[DATA RECORDS Boundary: Start]
(** * reps-and-rest: the persistence layer and the derived metrics

    A shallow embedding of [src/lib/storage.ts] (class [WorkoutStorage]), of
    the state-changing handlers of the React components that call it
    ([WorkoutTracker], [WorkoutSplitManager], [ExerciseManager],
    [ProgressTracker], [WorkoutDashboard], [Index]), the properties of
    the specification that concern them, and further properties of the
    code.

    Conventions of the embedding.
    - A JavaScript [number] that holds a count, an index or a timestamp is
      a [Z]; a weight (edited in steps of 2.5) is a rational [Q].  Doubles
      are idealised as exact numbers where the program adds, subtracts
      and compares them; the one-rep-max estimate, a product and a
      quotient, is computed in doubles.  [NaN] is written out where the
      code can produce it (the day index of a split without days).
    - [localStorage] is a record with one field per key the program uses
      and one finite map per key family ([exercise-<name>],
      [lastWorkout-<name>], [autosave-<key>]).  No fixed key starts with
      one of the three prefixes and the prefixes differ from their first
      letter on, so the families never overlap; every slot holds the parsed
      value of the JSON text the program wrote there
      ([JSON.parse (JSON.stringify v)] is [v] on these values).
    - Component state set through [useState] is a record, a handler is a
      function from the state (and the store) to the new state.  The clock
      ([Date.now()], [new Date().toISOString()]) is an argument.
    - Toasts carry their title and whether they are the destructive
      variant; the rest of the presentation is left out. *)

From Stdlib Require Import ZArith QArith Qround String DecimalString Lqa.
From Stdlib Require Import Floats.SpecFloat.
From stdpp Require Import gmap strings list fin_maps sorting.

(** ** JavaScript helpers *)

Module JS.

(** [Array.prototype.findIndex]; [None] stands for -1. *)
Fixpoint findIndex {A : Type} (p : A → bool) (l : list A) : option nat :=
  match l with
  | [] => None
  | x :: l' => if p x then Some 0%nat else S <$> findIndex p l'
  end.

(** [Array.prototype.find]; [None] stands for [undefined]. *)
Fixpoint find {A : Type} (p : A → bool) (l : list A) : option A :=
  match l with
  | [] => None
  | x :: l' => if p x then Some x else find p l'
  end.

(** Truthiness of a string: only the empty string is falsy. *)
Definition truthy (s : string) : bool :=
  match s with EmptyString => false | _ => true end.

(** [(currentDay + 1) % length].  [%] is the truncated remainder
    ([Z.rem]); with [length = 0] the result is [NaN], which
    [JSON.stringify] writes as [null]: both are [None] here.  A [null]
    index counts as 0 in the addition. *)
Definition nextDay (currentDay : option Z) (length : nat) : option Z :=
  match length with
  | O => None
  | S _ => Some (Z.rem (default 0%Z currentDay + 1) (Z.of_nat length))
  end.

(** [Math.round]: the nearest integer, ties towards +infinity. *)
Definition Math_round (x : Q) : Z := Qfloor (x + (1 # 2)).

(** [String(n)] and [`${n}`] for an integer [n] (plain decimal digits
    below 10^21). *)
Definition toString (n : Z) : string :=
  NilZero.string_of_int (Z.to_int n).

(** *** Arithmetic in doubles

    Where the program multiplies and divides, its numbers are IEEE 754
    doubles: [spec_float] at precision 53 with exponents below 1024, and
    the operations of the Standard Library's [SpecFloat], which round to
    nearest, ties to even. *)
Definition prec : Z := 53.
Definition emax : Z := 1024.
Definition double : Type := spec_float.

(** The double nearest to an integer. *)
Definition ofZ (z : Z) : double := binary_normalize prec emax z 0 false.

(** The double nearest to [n/d], the one a decimal literal of that value
    denotes ([n] and [d] below 2^53, so that the division rounds
    once). *)
Definition ofQ (q : Q) : double :=
  SFdiv prec emax (ofZ (Qnum q)) (ofZ (Z.pos (Qden q))).

Definition add : double → double → double := SFadd prec emax.
Definition mul : double → double → double := SFmul prec emax.
Definition div : double → double → double := SFdiv prec emax.

(** The exact value of a finite double. *)
Definition value (x : double) : Q :=
  match x with
  | S754_finite s m e =>
      let m := if s then Z.neg m else Z.pos m in
      if (0 <=? e)%Z then inject_Z (m * 2 ^ e) else m # Z.to_pos (2 ^ (- e))
  | _ => 0
  end.

(** A number that is an integer, an infinity or [NaN]: what [Math.round]
    returns ([-0] counts as 0). *)
Inductive number := Int (z : Z) | Infinity (negative : bool) | NaN.

(** [Math.round] of a double. *)
Definition Math_round_double (x : double) : number :=
  match x with
  | S754_nan => NaN
  | S754_infinity s => Infinity s
  | _ => Int (Math_round (value x))
  end.

(** [b - a > 0] for two such numbers.  The difference of two infinities
    of one sign, and any difference with [NaN], is [NaN], which is not
    above 0. *)
Definition number_ltb (a b : number) : bool :=
  match a, b with
  | Int x, Int y => (x <? y)%Z
  | Int _, Infinity false => true
  | Infinity true, Int _ => true
  | Infinity true, Infinity false => true
  | _, _ => false
  end.

(** The names every object inherits from [Object.prototype]. *)
Definition Object_prototype : list string :=
  [ "constructor"; "__proto__"; "hasOwnProperty"; "isPrototypeOf";
    "propertyIsEnumerable"; "toLocaleString"; "toString"; "valueOf";
    "__defineGetter__"; "__defineSetter__"; "__lookupGetter__";
    "__lookupSetter__" ].

End JS.

Coercion JS.Int : Z >-> JS.number.

(** ** The data model of [storage.ts] *)

Module Exercise.
Record t := mk {
  id : string;
  name : string;
  sets : Z;
  lastWeight : option Q;
  lastReps : option Z;
  lastDate : option string
}.
(** An exercise literal [{ id, name, sets }]. *)
Definition lit (id name : string) (sets : Z) : t :=
  mk id name sets None None None.
End Exercise.

Module WorkoutTemplate.
Record t := mk {
  id : string;
  name : string;
  exercises : list Exercise.t
}.
End WorkoutTemplate.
[DATA RECORDS Boundary: End]
» GOAL OF THE EXERCISE: Lines in the listing above that contain the word "length" must be copied; leave out the rest.

» OUTPUT FOR THIS TASK:
(** [(currentDay + 1) % length].  [%] is the truncated remainder
    ([Z.rem]); with [length = 0] the result is [NaN], which
Definition nextDay (currentDay : option Z) (length : nat) : option Z :=
  match length with
  | S _ => Some (Z.rem (default 0%Z currentDay + 1) (Z.of_nat length))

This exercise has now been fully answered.